As both types of bots grow in sophistication, here are four predictions:

  1. In the short term at least, template-based systems will remain the safest and most implemented approaches—despite their lack of impressive AI and the reality that they can still feel like “brute force” conversational programming. Like open-context frameworks, template-based systems can keep “state” to allow for conversations and not just one-line zingers, and the most advanced template-based systems can make recommendations based on missing conversations. Some can also confirm if not sure, or pass things off to a real-life human if they get confused or beyond their capabilities. Open-context frameworks might sound “cooler,” but their unpredictability has stumped even Microsoft, which launched a Santa bot that turned naughty in 2007 and then followed up last year with a general chatbot so trainable that users converted it into a racist in less than 24 hours. Not ideal if that’s your customer service bot: if Microsoft can’t yet launch a reliable bot with impressive AI, a bank probably shouldn’t try it.
  2. An ecosystem will quickly mature in which specialty players provide chatbots, chatbot services and related pieces ranging from implementation to specialty vendors to user interface and usability experts.

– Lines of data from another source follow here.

Lemma log_groups_base64 e D n g rest :
  (∀ i, (i < length D)%nat → transfer_event_byte e i = D !! i) →
  ((g + n) * 3 ≤ length D)%nat →
  log_groups e (base64 (take (g * 3) D) ++ zeros (n * 4) ++ rest) (seq g n)
  = Some (base64 (take ((g + n) * 3) D) ++ rest).
Proof.
  intros HD. revert g. induction n as [|n IH]; intros g Hn.
  { simpl. by rewrite Nat.add_0_r. }
  cbn [seq log_groups]. unfold log_group. rewrite !HD by lia.
  destruct (lookup_lt_is_Some_2 D (g * 3)) as [a Ha]; [lia|].
  destruct (lookup_lt_is_Some_2 D (g * 3 + 1)) as [b Hb]; [lia|].
  destruct (lookup_lt_is_Some_2 D (g * 3 + 2)) as [c Hc]; [lia|].
  rewrite Ha, Hb, Hc. cbn [mbind option_bind].
  replace (zeros (S n * 4)) with (zeros 4 ++ zeros (n * 4)) by done.
  rewrite <- (app_assoc (zeros 4)).
  rewrite output_triplet_base64
    by (apply length_base64; rewrite length_take; lia).
  cbn [mbind option_bind]. rewrite app_assoc, <- (base64_app3 g) by (rewrite length_take; lia).
  replace (take (g * 3) D ++ [a; b; c]) with (take (S g * 3) D).
  - rewrite IH by lia. do 4 f_equal. lia.
  - replace (S g * 3)%nat with (S (S (S (g * 3)))) by lia.
    rewrite (take_S_r _ _ c) by (by rewrite <- Hc; f_equal; lia).
    rewrite (take_S_r _ _ b) by (by rewrite <- Hb; f_equal; lia).
    rewrite (take_S_r _ _ a) by done. by rewrite <- !app_assoc.
Qed.

Lemma transfer_event_byte_spec e i :
  wf borsh e → (i < 106)%nat → transfer_event_byte e i = serialize_data e !! i.
Proof.
  intros (_ & _ & Hf & Ht & _) Hi. unfold serialize_data, borsh, event_borsh.
  cbn [enc struct pair_c event_fields fst snd uint enum bytes i64c wf] in *.
  unfold transfer_event_byte.
  destruct (Nat.eqb_spec i 0) as [->|H0]; [done|].
  destruct (Nat.eqb_spec i 1) as [->|H1]; [done|].
  do 2 rewrite lookup_app_r by (rewrite ?length_le_bytes; simpl; lia).
  rewrite length_le_bytes. cbn [length].
  repeat (match goal with |- context [(i <=? ?k)%nat] => destruct (Nat.leb_spec i k) end;
    [first
       [rewrite lookup_app_l by (rewrite ?length_le_bytes; lia); f_equal; lia
       |f_equal; lia]
    |try lia; rewrite lookup_app_r by (rewrite ?length_le_bytes; lia);
     rewrite ?length_le_bytes, ?Hf, ?Ht]).
Qed.
(* ===== verification/Pda.v ===== *)
(** * Program-derived addresses (portal/src/pda.rs, portal/src/instructions/mod.rs)

    The PDA of every Portal account, and [initialize_pda_account], through which
    the Portal creates each of them: it tops the address up to the rent-exempt
    minimum and claims it from the System program, also when somebody has sent
    lamports there before.  [initialize_pda_account_Ok] is its specification. *)

From Stdlib Require Import ZArith Lia.
From Stdlib Require Import Strings.Byte.
From stdpp Require Import base gmap list numbers.
From S2P Require Import Prelude Borsh Events Runtime State Commitments Frames.

Section pda.
Context `{Host}.
Implicit Types program_id session mint : Address.

Definition find_session_pda program_id : Address * Z :=
  find_program_address [Session.SEED_PREFIX] program_id.

Definition find_fee_vault_pda program_id : Address * Z :=
  find_program_address [FeeVault.SEED_PREFIX] program_id.

Definition find_delegation_record_pda program_id delegated_account : Address * Z :=
  find_program_address [DelegationRecord.SEED_PREFIX; delegated_account] program_id.

Definition find_undelegation_request_pda program_id delegated_account : Address * Z :=
  find_program_address [UndelegationRequest.SEED_PREFIX; delegated_account] program_id.

Definition find_checkpoint_pda program_id session (er_slot : Z) : Address * Z :=
  find_program_address [Checkpoint.SEED_PREFIX; session; le_bytes 8 er_slot] program_id.

Definition find_checkpoint_cursor_pda program_id session : Address * Z :=
  find_program_address [CheckpointCursor.SEED_PREFIX; session] program_id.

Definition find_challenge_pda program_id checkpoint : Address * Z :=
  find_program_address [Challenge.SEED_PREFIX; checkpoint] program_id.

Definition find_da_proof_pda program_id challenge : Address * Z :=
  find_program_address [DataAvailabilityProof.SEED_PREFIX; challenge] program_id.

Definition find_step_proof_pda program_id checkpoint : Address * Z :=
  find_program_address [StepProofAccount.SEED_PREFIX; checkpoint] program_id.

Definition find_deposit_receipt_pda program_id session recipient : Address * Z :=
  find_program_address [DepositReceipt.SEED_PREFIX; session; recipient] program_id.

Definition find_session_bridge_pda program_id session mint : Address * Z :=
  find_program_address [SessionBridge.SEED_PREFIX; session; mint] program_id.

Definition find_token_withdrawal_authorization_pda program_id checkpoint vault (withdrawn : Z) : Address * Z :=
  find_program_address
    [TokenWithdrawalAuthorization.SEED_PREFIX; checkpoint; vault; le_bytes 8 withdrawn] program_id.

Definition find_session_epoch_v2_pda program_id : Address * Z :=
  find_program_address [SessionEpochV2.SEED_PREFIX] program_id.

Definition find_ingress_record_v2_pda program_id (session_context : Hash32) (sequence : Z) : Address * Z :=
  find_program_address [INGRESS_RECORD_SEED_V2; session_context; le_bytes 8 sequence] program_id.

Definition find_deposit_receipt_v2_pda program_id (session_context : Hash32) recipient : Address * Z :=
  find_program_address [DepositReceiptV2.SEED_PREFIX; session_context; recipient] program_id.

Definition find_session_bridge_v2_pda program_id (session_context : Hash32) mint : Address * Z :=
  find_program_address [SessionBridgeV2.SEED_PREFIX; session_context; mint] program_id.

Definition find_checkpoint_binding_v2_pda program_id checkpoint : Address * Z :=
  find_program_address [CheckpointBindingV2.SEED_PREFIX; checkpoint] program_id.

(** [initialize_pda_account] *)
Definition initialize_pda_account (cx : Ctx) (payer pda : Address) (n : Z) (space : nat)
    (owner : Address) (signer : list (list byte)) : prog unit :=
  x ← get_acct pda;
  bail_if (negb (is_data_empty x) || negb (owned_by x system_id)) PortalError.InvalidAccountData ;;
  (if lamports x <? n then
     amount ← ok_or (checked_sub n (lamports x)) (into PortalError.ArithmeticOverflow);
     Transfer cx payer pda amount
   else mret tt) ;;
  Allocate cx pda space signer ;;
  Assign cx pda owner signer.

End pda.

(** ** What it does *)

Section initialize.
Context `{Host}.

(** The world after [initialize_pda_account]. *)
Definition topped_up (payer pda : Address) (n : Z) (w : World) : World :=
  if lamports (acct w pda) <? n then moved payer pda (n - lamports (acct w pda)) w else w.

#[global] Instance topped_up_proper : Proper ((=) ==> (=) ==> (=) ==> (≡) ==> (≡)) topped_up.
Proof. intros payer ? <- pda ? <- n ? <- w w' Hw. unfold topped_up. rewrite Hw. case_match; by rewrite Hw. Qed.

Lemma allocate_Ok cx extra a space w u w' :
  SystemProgram.allocate cx extra a space w = Ok (u, w') →
  w' ≡ put a (with_data (zeros space) (acct w a)) w ∧ data (acct w a) = [] ∧ owner (acct w a) = system_id.
Proof.
  unfold SystemProgram.allocate, Borrowed.set_data_length, Borrowed.can_data_be_resized, Borrowed.can_data_be_changed,
    get_acct, Runtime.set_data, update.
  intros Hr. minv; unfold is_data_empty, owned_by in *; bprop; split; try done.
  - match goal with |- ?w ≡ put a (with_data _ _) _ =>
      replace (with_data (zeros space) (acct w a)) with (acct w a) end; [by rewrite put_acct|].
    destruct (acct _ a). by simpl in *; subst.
  - unfold Borrowed.resized. replace (data (acct _ a)) with (@nil byte) by done.
    by rewrite take_nil, Nat.sub_0_r.
Qed.

Lemma assign_Ok cx extra a o w u w' :
  SystemProgram.assign cx extra a o w = Ok (u, w') → w' ≡ put a (with_owner o (acct w a)) w.
Proof.
  unfold SystemProgram.assign, Borrowed.set_owner, get_acct, update.
  intros Hr. minv; unfold owned_by in *; bprop; try done;
    match goal with |- ?w ≡ put ?a (with_owner ?o _) _ =>
      replace (with_owner o (acct w a)) with (acct w a) end;
    try (by rewrite put_acct); destruct (acct _ a); by simpl in *; subst.
Qed.

Lemma Allocate_Ok cx a space seeds w u w' :
  Allocate cx a space seeds w = Ok (u, w') →
  w' ≡ put a (with_data (zeros space) (acct w a)) w ∧
  data (acct w a) = [] ∧ owner (acct w a) = system_id.
Proof.
  unfold Allocate. intros Hr. apply bind_Ok in Hr as (extra & w0 & G & Hr). pose proof (read_only _ _ _ G). subst w0.
  mstep Hr as [] w0 G0. by apply allocate_Ok in Hr.
Qed.

Lemma Assign_Ok cx a o seeds w u w' :
  Assign cx a o seeds w = Ok (u, w') → w' ≡ put a (with_owner o (acct w a)) w.
Proof.
  unfold Assign. intros Hr. apply bind_Ok in Hr as (extra & w0 & G & Hr). pose proof (read_only _ _ _ G). subst w0.
  mstep Hr as [] w0 G0. by apply assign_Ok in Hr.
Qed.

#[global] Instance Transfer_conserves cx from to n : Conserves (Transfer cx from to n).
Proof. intros w u w' Hr. apply Transfer_Ok in Hr as (-> & _). apply moved_total. Qed.
#[global] Instance Transfer_silent cx from to n : Silent (Transfer cx from to n).
Proof. intros w u w' Hr. by apply Transfer_Ok in Hr as (-> & _). Qed.
#[global] Instance Transfer_frame P cx from to n :
  Holds (P from) → Holds (P to) → Frame P (Transfer cx from to n).
Proof.
  intros Hf Ht w u w' Hr b Hb. apply Transfer_Ok in Hr as (Ha & _). rewrite Ha.
  unfold moved. by rewrite !acct_put_ne by naive_solver.
Qed.
#[global] Instance Allocate_silent cx a n seeds : Silent (Allocate cx a n seeds).
Proof.
  unfold Allocate, SystemProgram.allocate, Borrowed.set_data_length,
    Borrowed.can_data_be_resized, Borrowed.can_data_be_changed. apply _.
Qed.
#[global] Instance Assign_silent cx a o seeds : Silent (Assign cx a o seeds).
Proof. unfold Assign, SystemProgram.assign, Borrowed.set_owner. apply _. Qed.

#[global] Instance initialize_pda_account_conserves cx payer pda n space o signer :
  Conserves (initialize_pda_account cx payer pda n space o signer).
Proof. unfold initialize_pda_account. apply _. Qed.
#[global] Instance initialize_pda_account_silent cx payer pda n space o signer :
  Silent (initialize_pda_account cx payer pda n space o signer).
Proof. unfold initialize_pda_account. apply _. Qed.
#[global] Instance initialize_pda_account_frame P cx payer pda n space o signer :
  Holds (P payer) → Holds (P pda) → Frame P (initialize_pda_account cx payer pda n space o signer).
Proof. unfold initialize_pda_account. apply _. Qed.

Lemma initialize_pda_account_Ok cx payer pda n space o signer w u w' :
  initialize_pda_account cx payer pda n space o signer w = Ok (u, w') →
  w' ≡ put pda (mkAccount (lamports (acct (topped_up payer pda n w) pda)) (zeros space) o
                  (executable (acct w pda))) (topped_up payer pda n w) ∧
  data (acct w pda) = [] ∧ owner (acct w pda) = system_id ∧
  (lamports (acct w pda) < n → is_signer cx payer = true ∧ n - lamports (acct w pda) ≤ lamports (acct w payer)).
Proof.
  unfold initialize_pda_account. intros Hr.
  mstep Hr as x s Hx. mstep Hr as [] s Hg.
  apply bind_Ok in Hr as ([] & s2 & Ht & Hr).
  apply bind_Ok in Hr as ([] & s3 & Hal & Has).
  apply Allocate_Ok in Hal as (Hal & _ & _). apply Assign_Ok in Has.
  assert (s2 ≡ topped_up payer pda n w ∧
    (lamports (acct w pda) < n → is_signer cx payer = true ∧ n - lamports (acct w pda) ≤ lamports (acct w payer)))
    as [Hw Hpay].
  { unfold topped_up. destruct (lamports (acct w pda) <? n) eqn:Hlt; minv; bprop; [|split; [done|lia]].
    match goal with Ht : Transfer _ _ _ _ _ = _ |- _ => by apply Transfer_Ok in Ht as (? & ? & _ & ?) end. }
  unfold is_data_empty, owned_by in Hg. bprop. split_and!; try done.
  assert (Hx : executable (acct (topped_up payer pda n w) pda) = executable (acct w pda)).
  { unfold topped_up, moved. case_match; [|done]. rewrite !acct_put. repeat case_decide; by subst. }
  rewrite Has, Hal, Hw. split; [|done]. intros b. rewrite !acct_put.
  repeat case_decide; try done. unfold with_owner, with_data. simpl. by rewrite Hx.
Qed.

(** The created account holds zeros, is owned by [o] and is rent-exempt; the
    payer paid what was missing; no other account changed. *)
Lemma initialize_created cx payer pda n space o signer w u w' :
  payer ≠ pda →
  initialize_pda_account cx payer pda n space o signer w = Ok (u, w') →
  acct w' pda = mkAccount (Z.max (lamports (acct w pda)) n) (zeros space) o (executable (acct w pda)) ∧
  acct w' payer = with_lamports (lamports (acct w payer) - Z.max 0 (n - lamports (acct w pda))) (acct w payer) ∧
  (∀ b, b ≠ payer → b ≠ pda → acct w' b = acct w b) ∧
  data (acct w pda) = [] ∧ owner (acct w pda) = system_id ∧ events w' = events w.
Proof.
  intros Hne Hr. apply initialize_pda_account_Ok in Hr as (Hw & Hd & Ho & _).
  unfold topped_up in Hw. destruct (Z.ltb_spec (lamports (acct w pda)) n).
  - rewrite acct_moved in Hw by done. rewrite !decide_False, decide_True in Hw by congruence.
    split_and!; try done; try (by rewrite Hw).
    + rewrite Hw, acct_put_eq. simpl. f_equal. lia.
    + rewrite Hw, acct_put_ne, acct_moved, decide_True by congruence. f_equal. lia.
    + intros b ??. by rewrite Hw, acct_put_ne, acct_moved, !decide_False by congruence.
  - split_and!; try done; try (by rewrite Hw).
    + rewrite Hw, acct_put_eq. f_equal. lia.
    + rewrite Hw, acct_put_ne by congruence. rewrite Z.max_l, Z.sub_0_r by lia. by rewrite with_lamports_id.
    + intros b ??. by rewrite Hw, acct_put_ne by congruence.
Qed.
End initialize.
Module SettleAccountOwner.
Record t : Set := mk {
  er_slot : Z;
  checksum : Hash32;
  owner : Address
}.
Definition to_tuple (x : t) :=
  (er_slot x, (checksum x, owner x)).
Definition of_tuple p : t :=
  let '(f0, (f1, f2)) := p in mk f0 f1 f2.
#[global] Instance tuple : Fields to_tuple of_tuple.
Proof. solve_fields. Qed.
#[global] Instance codec : Borsh t := struct to_tuple of_tuple
  (u64c *c bytes 32 *c bytes 32).
#[global] Instance codec_ok : CodecOk (borsh (A:=t)).
Proof. solve_codec. Qed.
#[global] Instance codec_size : CodecSize (borsh (A:=t)) 72.
Proof. solve_size. Qed.
End SettleAccountOwner.

Module SettleAccountLamports.
Record t : Set := mk {
  er_slot : Z;
  checksum : Hash32;
  account_count : Z;
  lamports : list Z
}.
Definition to_tuple (x : t) :=
  (er_slot x, (checksum x, (account_count x, lamports x))).
Definition of_tuple p : t :=
  let '(f0, (f1, (f2, f3))) := p in mk f0 f1 f2 f3.
#[global] Instance tuple : Fields to_tuple of_tuple.
Proof. solve_fields. Qed.
#[global] Instance codec : Borsh t := struct to_tuple of_tuple
  (u64c *c bytes 32 *c u8c *c array u64c 7).
#[global] Instance codec_ok : CodecOk (borsh (A:=t)).
Proof. solve_codec. Qed.
#[global] Instance codec_size : CodecSize (borsh (A:=t)) 97.
Proof. solve_size. Qed.
Definition SERIALIZED_LEN : nat := 97.
End SettleAccountLamports.

Module ProposeCheckpoint.
Record t : Set := mk {
  er_slot : Z;
  step_count : Z;
  previous_state_root : Hash32;
  new_state_root : Hash32;
  trace_root : Hash32;
  tx_effect_root : Hash32;
  readonly_l1_root : Hash32;
  da_commitment : Hash32;
  effect_commitment : Hash32;
  challenge_window_slots : Z
}.
Definition to_tuple (x : t) :=
  (er_slot x, (step_count x, (previous_state_root x, (new_state_root x, (trace_root x, (tx_effect_root x, (readonly_l1_root x, (da_commitment x, (effect_commitment x, challenge_window_slots x))))))))).
Definition of_tuple p : t :=
  let '(f0, (f1, (f2, (f3, (f4, (f5, (f6, (f7, (f8, f9))))))))) := p in mk f0 f1 f2 f3 f4 f5 f6 f7 f8 f9.
#[global] Instance tuple : Fields to_tuple of_tuple.
Proof. solve_fields. Qed.
#[global] Instance codec : Borsh t := struct to_tuple of_tuple
  (u64c *c u64c *c bytes 32 *c bytes 32 *c bytes 32 *c bytes 32 *c bytes 32 *c bytes 32 *c bytes 32 *c u64c).
#[global] Instance codec_ok : CodecOk (borsh (A:=t)).
Proof. solve_codec. Qed.
#[global] Instance codec_size : CodecSize (borsh (A:=t)) 248.
Proof. solve_size. Qed.
End ProposeCheckpoint.

Module ProposeCheckpointV2.
Record t : Set := mk {
  proposal : ProposeCheckpoint.t;
  pre : StateRootOpeningV2.t;
  post : StateRootOpeningV2.t;
  readonly_l1_root : Hash32
}.
Definition to_tuple (x : t) :=
  (proposal x, (pre x, (post x, readonly_l1_root x))).
Definition of_tuple p : t :=
  let '(f0, (f1, (f2, f3))) := p in mk f0 f1 f2 f3.
#[global] Instance tuple : Fields to_tuple of_tuple.
Proof. solve_fields. Qed.
#[global] Instance codec : Borsh t := struct to_tuple of_tuple
  (borsh (A:=ProposeCheckpoint.t) *c borsh (A:=StateRootOpeningV2.t) *c borsh (A:=StateRootOpeningV2.t) *c bytes 32).
#[global] Instance codec_ok : CodecOk (borsh (A:=t)).
Proof. solve_codec. Qed.
#[global] Instance codec_size : CodecSize (borsh (A:=t)) 552.
Proof. solve_size. Qed.
End ProposeCheckpointV2.

Module CommitCheckpoint.
Record t : Set := mk {
  er_slot : Z
}.
Definition to_tuple (x : t) :=
  er_slot x.
Definition of_tuple f0 : t := mk f0.
#[global] Instance tuple : Fields to_tuple of_tuple.
Proof. solve_fields. Qed.
#[global] Instance codec : Borsh t := struct to_tuple of_tuple
  (u64c).
#[global] Instance codec_ok : CodecOk (borsh (A:=t)).
Proof. solve_codec. Qed.
#[global] Instance codec_size : CodecSize (borsh (A:=t)) 8.
Proof. solve_size. Qed.
End CommitCheckpoint.

Module CancelCheckpoint.
Record t : Set := mk {
  er_slot : Z
}.
Definition to_tuple (x : t) :=
  er_slot x.
Definition of_tuple f0 : t := mk f0.
#[global] Instance tuple : Fields to_tuple of_tuple.
Proof. solve_fields. Qed.
#[global] Instance codec : Borsh t := struct to_tuple of_tuple
  (u64c).
#[global] Instance codec_ok : CodecOk (borsh (A:=t)).
Proof. solve_codec. Qed.
#[global] Instance codec_size : CodecSize (borsh (A:=t)) 8.
Proof. solve_size. Qed.
End CancelCheckpoint.

Module OpenChallenge.
Record t : Set := mk {
  er_slot : Z
}.
Definition to_tuple (x : t) :=
  er_slot x.
Definition of_tuple f0 : t := mk f0.
#[global] Instance tuple : Fields to_tuple of_tuple.
Proof. solve_fields. Qed.
#[global] Instance codec : Borsh t := struct to_tuple of_tuple
  (u64c).
#[global] Instance codec_ok : CodecOk (borsh (A:=t)).
Proof. solve_codec. Qed.
#[global] Instance codec_size : CodecSize (borsh (A:=t)) 8.
Proof. solve_size. Qed.
End OpenChallenge.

The ecosystem has already started to emerge with fintech chatbot startups specific to customer service, wealth and roboadvising. As another example, Layer focuses on the user experience of customer service agents, rather than the underlying technologies, which could be a human, a bot from one of the big enterprise providers like IBM or Microsoft, a specialty bot from a startup, or all of the above. And implementers are focusing on training or templates and the knowledge management involved. No doubt, this ecosystem will continue to grow and very quickly could get commoditized.
  3. Client reception will overwhelmingly drive chatbot adoption as businesses enter the same “better vs. faster” tug of war that they fought with the onshoring/offshoring of customer service. Remember the angry reception when banks moved help desks overseas? Some improved their offshore help desks; some kept their help desks in North America and treated that as a competitive advantage; and some offered tiered service with different help desk locations for different customers. Similarly, some businesses will boast the best chatbot technology; others will compete by maintaining interactions with humans; and still others will use chatbots to feed customer service agents the right information, as already happens today, when it’s not always easy to arm agents with the right responses. Will customers prefer chatbots if they are faster and more accurate than humans at least for the “easy stuff”? Or will chatbots be implemented poorly enough that they annoy customers? Ultimately, chatbot adoption will depend on how picky we humans are in the level of service we’ll accept and who or what we’ll permit to deliver it.
  4. Combined with the correct oversight and capabilities, bots will become a highly successful compliance tool. Chatbots can easily record all interactions, and they can enforce when and where it’s appropriate to buy new financial products, for example, unlike the humans who are understandably human and pushing to make their sales quotas and keep their jobs. Chatbots can stop client reps from offering certain bank products to clients who have been identified as risky, or from offering high-risk products to clients with a low risk tolerance. They can help insurance companies treat claims differently based on risk profiles, and they can help other corporations that need to consider compliance when interacting with third parties. Chatbots make sense for compliance today, and the more they incorporate information and knowledge about relationships, the better they will help businesses enforce rules and regulations. 

Chatbots get a lot of hype, but they also have risks and limitations. To make the most of them, focus on their most helpful capabilities, provide careful oversight and pay close attention to customer response.